Haben Sie jetzt noch immer einen Job neben dem der Sängerin?
Nein, aber ich habe meine Lebenshaltungskosten gesenkt, bin aus meiner urbanen Single-Wohnung und mit einer Freundin und ihrem Kind aufs Land gezogen. Seit ich wieder in einer WG wohne, komme ich über die Runden, ohne dass ich verkrampft dem Geld hinterherrennen muss.
Ihr neues Album heisst «PS:». Wie Ihr letztes dreht es sich um die Liebe. Nur der Herzschmerz ist nicht mehr so präsent. Sind Sie frisch verliebt?
Ja, das bin ich. Mehr sage ich nicht.
In Ihren neuen Songs sind Sie nicht so zurückhaltend. Dort besingen Sie einen «Giu» folgendermassen: «Sit i dir vor Jahre denne zerscht Mau bi begägnet. Hesch du dir e Bahn i mini Härzregion gäbnet.»

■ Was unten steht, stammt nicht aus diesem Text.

(* ===== verification/Registry.v ===== *)
(** * Registries

    [src/api/v1alpha1/registry_types.go]: the Registry resource, its
    repositories with their match conditions, and the operations on it. *)

From stdpp Require Import prelude gmap strings list.
From S2P Require Import Prelude Meta Conditions.

Definition AnnotationRescanRequestedKeyPrefix := "sbomscanner.kubewarden.io/rescan-requested-".
Definition CatalogTypeNoCatalog := "NoCatalog".
Definition CatalogTypeOCIDistribution := "OCIDistribution".
Definition MatchOperatorAnd := "And".
Definition MatchOperatorOr := "Or".

Record MatchCondition := {
  mc_Name : string;
  mc_Expression : string;
  mc_Labels : gmap string string
}.

Record Repository := {
  rp_Name : string;
  rp_MatchConditions : list MatchCondition;
  rp_MatchOperator : string
}.

Record Platform := {
  pl_Architecture : string;
  pl_OS : string;
  pl_Variant : string
}.

(** src/api/v1alpha1/cabundle_types.go *)
Record CABundleKeySelector := { ks_Name : string; ks_Key : string }.
Record CABundleSource := {
  cb_ConfigMap : option CABundleKeySelector;
  cb_Secret : option CABundleKeySelector
}.

(** [ScanInterval] is a [*metav1.Duration] in nanoseconds. *)
Record RegistrySpec := {
  rs_URI : string;
  rs_CatalogType : string;
  rs_Repositories : list Repository;
  rs_AuthSecret : string;
  rs_ScanInterval : option Z;
  rs_CABundle : string;
  rs_CABundleRef : option CABundleSource;
  rs_Insecure : bool;
  rs_Platforms : list Platform
}.

Record Registry := {
  rg_Meta : ObjectMeta;
  rg_Spec : RegistrySpec;
  rg_Conditions : list Condition
}.

#[export] Instance MatchCondition_eq_dec : EqDecision MatchCondition.
Proof. solve_decision. Defined.
#[export] Instance Repository_eq_dec : EqDecision Repository.
Proof. solve_decision. Defined.
#[export] Instance Platform_eq_dec : EqDecision Platform.
Proof. solve_decision. Defined.
#[export] Instance CABundleKeySelector_eq_dec : EqDecision CABundleKeySelector.
Proof. solve_decision. Defined.
#[export] Instance CABundleSource_eq_dec : EqDecision CABundleSource.
Proof. solve_decision. Defined.
#[export] Instance RegistrySpec_eq_dec : EqDecision RegistrySpec.
Proof. solve_decision. Defined.
#[export] Instance Registry_eq_dec : EqDecision Registry.
Proof. solve_decision. Defined.

Definition rg_Name (r : Registry) := om_Name (rg_Meta r).
Definition rg_Namespace (r : Registry) := om_Namespace (rg_Meta r).

(** [registry.Spec.Repositories = rs]. *)
Definition with_Repositories (rs : list Repository) (r : Registry) : Registry := {|
  rg_Meta := rg_Meta r;
  rg_Spec := {|
    rs_URI := rs_URI (rg_Spec r); rs_CatalogType := rs_CatalogType (rg_Spec r);
    rs_Repositories := rs; rs_AuthSecret := rs_AuthSecret (rg_Spec r);
    rs_ScanInterval := rs_ScanInterval (rg_Spec r); rs_CABundle := rs_CABundle (rg_Spec r);
    rs_CABundleRef := rs_CABundleRef (rg_Spec r); rs_Insecure := rs_Insecure (rg_Spec r);
    rs_Platforms := rs_Platforms (rg_Spec r) |};
  rg_Conditions := rg_Conditions r
|}.

(** [targetRepository.MatchConditions = mcs]. *)
Definition with_MatchConditions (mcs : list MatchCondition) (r : Repository) : Repository :=
  {| rp_Name := rp_Name r; rp_MatchConditions := mcs; rp_MatchOperator := rp_MatchOperator r |}.

Definition with_rg_Meta (m : ObjectMeta) (r : Registry) : Registry :=
  {| rg_Meta := m; rg_Spec := rg_Spec r; rg_Conditions := rg_Conditions r |}.

(** [Platform.String]. *)
Definition Platform_String (p : Platform) : string :=
  let platform := pl_OS p +:+ "/" +:+ pl_Architecture p in
  if bool_decide (pl_Variant p = "") then platform
  else platform +:+ "/" +:+ pl_Variant p.

(** [name.DefaultRegistry] of go-containerregistry. *)
Definition DefaultRegistry := "index.docker.io".

(** [Registry.GetRepository]: the first repository named [repo], or, on Docker
    Hub, named [repo] without its [library/] prefix. *)
Definition GetRepository (r : Registry) (repo : string) : option Repository :=
  let short := if bool_decide (rs_URI (rg_Spec r) = DefaultRegistry)
               then TrimPrefix repo "library/" else repo in
  List.find (λ rp, bool_decide (rp_Name rp = repo) || bool_decide (rp_Name rp = short))
    (rs_Repositories (rg_Spec r)).

(** [Registry.IsPrivate]. *)
Definition IsPrivate (r : Registry) : bool :=
  negb (bool_decide (rs_AuthSecret (rg_Spec r) = "")).

(** [Registry.IsManagedByWorkloadScan]. *)
Definition IsManagedByWorkloadScan (r : Registry) : bool :=
  bool_decide (map_get (om_Labels (rg_Meta r)) LabelManagedByKey = LabelManagedByValue) &&
  bool_decide (map_get (om_Labels (rg_Meta r)) LabelWorkloadScanKey = LabelWorkloadScanValue).

(** A repository selected by a targeted scan
    ([ScanJobRepository] of [src/api/v1alpha1/scanjob_types.go]). *)
Record ScanJobRepository := {
  sr_Name : string;
  sr_MatchConditions : list string
}.

(** [RescanRequest]. *)
Record RescanRequest := { rr_Repositories : list ScanJobRepository }.

#[export] Instance ScanJobRepository_eq_dec : EqDecision ScanJobRepository.
Proof. solve_decision. Defined.

(** ** Facts *)

Lemma GetRepository_elem r repo rp :
  GetRepository r repo = Some rp → rp ∈ rs_Repositories (rg_Spec r).
Proof. intros H%List.find_some. apply list_elem_of_In, H. Qed.

(** Off Docker Hub the repository found has the name asked for. *)
Lemma GetRepository_name r repo rp :
  rs_URI (rg_Spec r) ≠ DefaultRegistry →
  GetRepository r repo = Some rp → rp_Name rp = repo.
Proof.
  unfold GetRepository. intros Hne. rewrite bool_decide_false by done.
  intros [_ [H|H]%orb_true_iff]%List.find_some; by apply bool_decide_eq_true in H.
Qed.

Lemma GetRepository_None r repo rp :
  GetRepository r repo = None → rp ∈ rs_Repositories (rg_Spec r) → rp_Name rp ≠ repo.
Proof.
  unfold GetRepository. intros Hn Hin%list_elem_of_In.
  pose proof (List.find_none _ _ Hn _ Hin) as [H _]%orb_false_iff.
  by apply bool_decide_eq_false in H.
Qed.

Der Song bezieht sich zwar auf die Vergangenheit, doch er passt auch gut zu dem neuen Menschen. Das Leben ist wie eine Uhr, deren Zeiger immer wieder auf dieselben Zahlen zeigt. Die Momente, die der Zeiger anzeigt, wiederholen sich aber nie.

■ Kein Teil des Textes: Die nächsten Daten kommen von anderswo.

(* ===== verification/StorageTypes.v ===== *)
(** * The storage API types

    [src/api/storage/v1alpha1]: images, SBOMs, vulnerability reports and
    their summaries. *)

From stdpp Require Import prelude gmap strings list.
From S2P Require Import Prelude Meta.

Record ImageMetadata := {
  im_Registry : string;
  im_RegistryURI : string;
  im_Repository : string;
  im_Tag : string;
  im_Platform : string;
  im_Digest : string;
  im_IndexDigest : string
}.

Record ImageLayer := {
  il_Command : string;
  il_Digest : string;
  il_DiffID : string
}.

Record ImageWorkloadScanReports := { iw_Name : string; iw_Namespace : string }.

Record Image := {
  img_Meta : ObjectMeta;
  img_ImageMetadata : ImageMetadata;
  img_Layers : list ImageLayer;
  img_WorkloadScanReports : list ImageWorkloadScanReports
}.

(** The SPDX document is the raw bytes of a [runtime.RawExtension]. *)
Record SBOM := {
  sb_Meta : ObjectMeta;
  sb_ImageMetadata : ImageMetadata;
  sb_SPDX : string
}.

Definition SeverityCritical := "CRITICAL".
Definition SeverityHigh := "HIGH".
Definition SeverityMedium := "MEDIUM".
Definition SeverityLow := "LOW".
Definition SeverityUnknown := "UNKNOWN".

Definition ClassOSPackages := "os-pkgs".
Definition ClassLangPackages := "lang-pkgs".
Definition ClassBinary := "binary".

Record CVSS := { cv_V3Vector : string; cv_V3Score : string }.
Record VEXStatus := { vs_Repository : string; vs_Status : string; vs_Statement : string }.

Record Vulnerability := {
  v_CVE : string;
  v_Title : string;
  v_PackageName : string;
  v_PackagePath : string;
  v_PURL : string;
  v_InstalledVersion : string;
  v_FixedVersions : list string;
  v_DiffID : string;
  v_Description : string;
  v_Severity : string;
  v_SeveritySource : string;
  v_References : list string;
  v_CVSS : gmap string CVSS;
  v_CWEs : list string;
  v_Suppressed : bool;
  v_VEXStatus : option VEXStatus
}.

Record Result := {
  r_Target : string;
  r_Class : string;
  r_Type : string;
  r_Vulnerabilities : list Vulnerability
}.

(** The counters are Go [int]s. *)
Record Summary := {
  s_Critical : Z;
  s_High : Z;
  s_Medium : Z;
  s_Low : Z;
  s_Unknown : Z;
  s_Suppressed : Z
}.

Record Report := { rep_Summary : Summary; rep_Results : list Result }.

Record VulnerabilityReport := {
  vr_Meta : ObjectMeta;
  vr_ImageMetadata : ImageMetadata;
  vr_Report : Report
}.

(** Nodes. *)
Record NodeMetadata := { nm_Name : string; nm_Platform : string }.

Record NodeSBOM := { nb_Meta : ObjectMeta; nb_NodeMetadata : NodeMetadata; nb_SPDX : string }.

Record NodeVulnerabilityReport := {
  nv_Meta : ObjectMeta;
  nv_NodeMetadata : NodeMetadata;
  nv_Report : Report
}.

(** Workload scan reports; [Spec] and [Status] hold one list each. *)
Inductive ScanStatus := ScanStatusWaitingForScan | ScanStatusScanInProgress | ScanStatusScanComplete.

Record ImageRef := { ir_Registry : string; ir_Namespace : string; ir_Repository : string; ir_Tag : string }.
Record ContainerRef := { cr_Name : string; cr_ImageRef : ImageRef }.
Record ContainerStatus := { cs_Name : string; cs_ScanStatus : ScanStatus }.
Record WorkloadScanVulnerabilityReport := {
  wv_Name : string;
  wv_Namespace : string;
  wv_ImageMetadata : ImageMetadata;
  wv_Report : Report
}.
Record ContainerResult := { ct_Name : string; ct_VulnerabilityReports : list WorkloadScanVulnerabilityReport }.

Record WorkloadScanReport := {
  ws_Meta : ObjectMeta;
  ws_Spec_Containers : list ContainerRef;
  ws_Status_ContainerStatuses : list ContainerStatus;
  ws_Summary : Summary;
  ws_Containers : list ContainerResult
}.

#[export] Instance ImageMetadata_eq_dec : EqDecision ImageMetadata.
Proof. solve_decision. Defined.
#[export] Instance ImageLayer_eq_dec : EqDecision ImageLayer.
Proof. solve_decision. Defined.
#[export] Instance ImageWorkloadScanReports_eq_dec : EqDecision ImageWorkloadScanReports.
Proof. solve_decision. Defined.
#[export] Instance Image_eq_dec : EqDecision Image.
Proof. solve_decision. Defined.
#[export] Instance SBOM_eq_dec : EqDecision SBOM.
Proof. solve_decision. Defined.

#[export] Instance ImageRef_eq_dec : EqDecision ImageRef.
Proof. solve_decision. Defined.
#[export] Instance ImageRef_countable : Countable ImageRef.
Proof.
  apply (inj_countable' (λ r, (ir_Registry r, ir_Namespace r, ir_Repository r, ir_Tag r))
    (λ '(a, b, c, d), {| ir_Registry := a; ir_Namespace := b; ir_Repository := c; ir_Tag := d |})).
  by intros [].
Defined.
#[export] Instance ContainerRef_eq_dec : EqDecision ContainerRef.
Proof. solve_decision. Defined.
#[export] Instance ScanStatus_eq_dec : EqDecision ScanStatus.
Proof. solve_decision. Defined.

Definition img_Name (i : Image) := om_Name (img_Meta i).
Definition img_Namespace (i : Image) := om_Namespace (img_Meta i).

Definition empty_Summary : Summary :=
  {| s_Critical := 0; s_High := 0; s_Medium := 0; s_Low := 0; s_Unknown := 0; s_Suppressed := 0 |}.

(** [Summary.Add]. *)
Definition Summary_Add (s : Summary) (v : Vulnerability) : Summary :=
  if v_Suppressed v then
    {| s_Critical := s_Critical s; s_High := s_High s; s_Medium := s_Medium s;
       s_Low := s_Low s; s_Unknown := s_Unknown s; s_Suppressed := s_Suppressed s + 1 |}
  else if bool_decide (v_Severity v = SeverityCritical) then
    {| s_Critical := s_Critical s + 1; s_High := s_High s; s_Medium := s_Medium s;
       s_Low := s_Low s; s_Unknown := s_Unknown s; s_Suppressed := s_Suppressed s |}
  else if bool_decide (v_Severity v = SeverityHigh) then
    {| s_Critical := s_Critical s; s_High := s_High s + 1; s_Medium := s_Medium s;
       s_Low := s_Low s; s_Unknown := s_Unknown s; s_Suppressed := s_Suppressed s |}
  else if bool_decide (v_Severity v = SeverityMedium) then
    {| s_Critical := s_Critical s; s_High := s_High s; s_Medium := s_Medium s + 1;
       s_Low := s_Low s; s_Unknown := s_Unknown s; s_Suppressed := s_Suppressed s |}
  else if bool_decide (v_Severity v = SeverityLow) then
    {| s_Critical := s_Critical s; s_High := s_High s; s_Medium := s_Medium s;
       s_Low := s_Low s + 1; s_Unknown := s_Unknown s; s_Suppressed := s_Suppressed s |}
  else
    {| s_Critical := s_Critical s; s_High := s_High s; s_Medium := s_Medium s;
       s_Low := s_Low s; s_Unknown := s_Unknown s + 1; s_Suppressed := s_Suppressed s |}.

(** [NewSummaryFromResults]. *)
Definition NewSummaryFromResults (results : list Result) : Summary :=
  fold_left (λ s r, fold_left Summary_Add (r_Vulnerabilities r) s) results empty_Summary.

(** ** What the summary counts *)

Definition count (P : Vulnerability → bool) (vs : list Vulnerability) : Z :=
  Z.of_nat (length (List.filter P vs)).

Definition has_severity (sev : string) (v : Vulnerability) : bool :=
  negb (v_Suppressed v) && bool_decide (v_Severity v = sev).
Definition known_severity (sev : string) : bool :=
  bool_decide (sev ∈ ["CRITICAL"; "HIGH"; "MEDIUM"; "LOW"]).

(** The summary of a list of vulnerabilities, by counting. *)
Definition summary_of (vs : list Vulnerability) : Summary := {|
  s_Critical := count (has_severity "CRITICAL") vs;
  s_High := count (has_severity "HIGH") vs;
  s_Medium := count (has_severity "MEDIUM") vs;
  s_Low := count (has_severity "LOW") vs;
  s_Unknown := count (λ v, negb (v_Suppressed v) && negb (known_severity (v_Severity v))) vs;
  s_Suppressed := count v_Suppressed vs
|}.

Lemma count_snoc P vs v :
  count P (vs ++ [v]) = (count P vs + if P v then 1 else 0)%Z.
Proof.
  unfold count. rewrite List.filter_app, length_app. simpl.
  destruct (P v); simpl; lia.
Qed.

Lemma summary_of_snoc vs v : summary_of (vs ++ [v]) = Summary_Add (summary_of vs) v.
Proof.
  unfold summary_of, Summary_Add, has_severity, known_severity. rewrite !count_snoc.
  destruct (v_Suppressed v); cbn -[Z.add count bool_decide]; [f_equal; lia|].
  unfold SeverityCritical, SeverityHigh, SeverityMedium, SeverityLow.
  assert (∀ sev, sev ∈ ["CRITICAL"; "HIGH"; "MEDIUM"; "LOW"] ↔
    sev = "CRITICAL" ∨ sev = "HIGH" ∨ sev = "MEDIUM" ∨ sev = "LOW") as Hk by set_solver.
  repeat case_bool_decide; try congruence; try (rewrite Hk in *; tauto); cbn -[Z.add count]; f_equal; lia.
Qed.

Lemma fold_Summary_Add vs vs' :
  fold_left Summary_Add vs' (summary_of vs) = summary_of (vs ++ vs').
Proof.
  revert vs. induction vs' as [|v vs' IH]; intros vs; simpl; [by rewrite app_nil_r|].
  by rewrite <- summary_of_snoc, IH, <- app_assoc.
Qed.

Definition all_vulnerabilities (results : list Result) : list Vulnerability :=
  concat (r_Vulnerabilities <$> results).

Lemma NewSummaryFromResults_counts results :
  NewSummaryFromResults results = summary_of (all_vulnerabilities results).
Proof.
  unfold NewSummaryFromResults, all_vulnerabilities.
  change empty_Summary with (summary_of []).
  cut (∀ vs, fold_left (λ s r, fold_left Summary_Add (r_Vulnerabilities r) s) results
               (summary_of vs) = summary_of (vs ++ concat (r_Vulnerabilities <$> results))).
  { intros H. apply (H []). }
  induction results as [|r results IH]; intros vs; simpl; [by rewrite app_nil_r|].
  rewrite fold_Summary_Add, IH. by rewrite <- app_assoc.
Qed.

(** Every vulnerability is counted exactly once. *)
Lemma summary_of_total vs :
  let s := summary_of vs in
  (s_Critical s + s_High s + s_Medium s + s_Low s + s_Unknown s + s_Suppressed s)%Z
    = Z.of_nat (length vs).
Proof.
  induction vs as [|v vs IH] using rev_ind; [done|].
  rewrite summary_of_snoc, length_app. simpl in *. unfold Summary_Add.
  repeat case_match; cbn -[Z.add count]; cbn -[Z.add count] in IH; lia.
Qed.

(** A report's summary counts its results: each severity counter is the
    number of non-suppressed vulnerabilities of that severity, [Unknown] takes
    every severity outside the four known ones, [Suppressed] counts the
    suppressed ones whatever their severity, and together the counters add up
    to the number of vulnerabilities in the report. *)
Theorem summary_correct (results : list Result) :
  NewSummaryFromResults results = summary_of (all_vulnerabilities results) ∧
  let s := NewSummaryFromResults results in
  (s_Critical s + s_High s + s_Medium s + s_Low s + s_Unknown s + s_Suppressed s)%Z
    = Z.of_nat (length (all_vulnerabilities results)).
Proof.
  split; [apply NewSummaryFromResults_counts|].
  rewrite NewSummaryFromResults_counts. apply summary_of_total.
Qed.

Oder anders ausgedrückt: Sie hatten noch Material vom letzten Album übrig, das Sie unbedingt veröffentlichen wollten.
So könnte man es auch sagen. Es sind aber auch neue Songs entstanden.
Woher nehmen Sie die Ideen für Ihre Songs?
In meinem Kopf läuft ein Programm, das rund um die Uhr Bilder und Wörter abspeichert, die sich zu einer Song-Idee verdichten. Das können Gesprächsfetzen sein, die ich im Tram aufschnappe, Teile von inneren Dialogen oder Dinge, die mir ins Auge stechen.
Stefanie Peter, heute bekannt als Steff la Cheffe, wuchs als Tochter einer alleinerziehenden Mutter im Berner Breitenrain-Quartier auf. Einer ihrer zwei Brüder litt an Autismus, die Familie war auf Sozialhilfe angewiesen. Peter absolvierte das Gymnasium, schrieb schon früh eigene Liedtexte und machte sich mit Beatboxing einen Namen – eine Technik, bei der sie mit dem Mund Rhythmen erzeugt. Mit 22 Jahren stand die heute 33-Jährige mit Harfenspieler Andreas Vollenweider während dessen damaliger Welttournee auf der Bühne. Kurz darauf landete ihr Debütalbum «Bittersüessi Pille» in den Top Ten der Schweizer Charts.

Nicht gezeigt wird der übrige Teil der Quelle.